Smart Politics (Розумна Політика, RP) is an inter-factional parliamentary group in the Verkhovna Rada (the national parliament of Ukraine), created by former parliamentary speaker Dmytro Razumkov on 8 November 2021. The group currently includes 25 deputies, 19 from Servant of the People, two from Batkivshchyna and four independents.

==History==
Dmytro Razumkov is a former leader of Ukrainian President Volodymyr Zelensky's Servant of the People party. In the 2019 Ukrainian parliamentary election, Razumkov headed the party list of Servant of the People. In the election the party won 124 seats on the nationwide party list and 130 constituency seats.

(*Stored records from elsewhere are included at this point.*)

(* ===== verification/FileList.v ===== *)
(** * FileList: the menu's entry lists

    [file_list_t] and [menu_entries_push], which the driver's
    [parse_drive_list] and the displaylist strategies append to. Their code
    ([libretro-common/file/file_list.c], [menu/menu_entries.c]) is not
    under [src/]; they are modelled from the spec: an ordered sequence of
    entries, insertion order being the rendering order, a push appending
    one entry at the end. *)

From Stdlib Require Import ZArith String List Lia.
Import ListNotations.
From S2P Require Import Prelude.

Module FileList.

(** The entry types the sources of this repository name. *)
Inductive menu_file_type :=
  | MENU_FILE_DIRECTORY
  | MENU_FILE_PLAIN
  | MENU_FILE_CORE
  | MENU_FILE_PLAYLIST_ENTRY
  | MENU_FILE_RDB_ENTRY
  | MENU_SETTING_ACTION
  | MENU_SETTING_GROUP
  | MENU_SETTING_SUBGROUP
  | MENU_SETTING_ITEM
  | MENU_INFO_MESSAGE.

(** One entry: path, label, type, and the two indices pushed with it. *)
Record menu_entry := {
  entry_path : string;
  entry_label : string;
  entry_type : menu_file_type;
  entry_directory_ptr : Z;
  entry_idx : Z
}.

(** A [file_list_t]: its entries in order. *)
Definition file_list : Type := list menu_entry.

(** [menu_entries_push(list, path, label, type, directory_ptr, entry_idx)]. *)
Definition menu_entries_push (l : file_list) (path label : string) (ty : menu_file_type)
    (directory_ptr idx : Z) : file_list :=
  l ++ [{| entry_path := path; entry_label := label; entry_type := ty;
           entry_directory_ptr := directory_ptr; entry_idx := idx |}].

(** The label a renderer shows: the label, or the path when it is empty. *)
Definition display_label (e : menu_entry) : string :=
  if String.eqb (entry_label e) "" then entry_path e else entry_label e.

Lemma menu_entries_push_length l p lb t d i :
  length (menu_entries_push l p lb t d i) = S (length l).
Proof. unfold menu_entries_push. rewrite length_app. simpl. lia. Qed.

Lemma menu_entries_push_prefix l p lb t d i n e :
  nth_error l n = Some e -> nth_error (menu_entries_push l p lb t d i) n = Some e.
Proof.
  intros H. unfold menu_entries_push. rewrite nth_error_app1; [exact H |].
  apply nth_error_Some. congruence.
Qed.

End FileList.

On 29 August 2019, Razumkov was elected Chairman of the Verkhovna Rada (Ukraine's national parliament).

On 7 October 2021, the Verkhovna Rada voted to dismiss Razumkov from his post as Chairman of the Parliament. Four days earlier President Zelensky had stated, that he was "not a member of our team anymore."

On 8 November 2021, Razumkov founded the inter-factional parliamentary group Smart Politics. The group included 25 deputies, 19 from Servant of the People, two from Batkivshchyna and four independents.

On 16 November 2021, Razumkov confirmed that he would create a political party.

In January 2022, Razumkov founded an NGO called Team Razumkov that would form the backbone of the new party. Also in January 2022, Mukachevo mayor Andriy Baloha joined this project.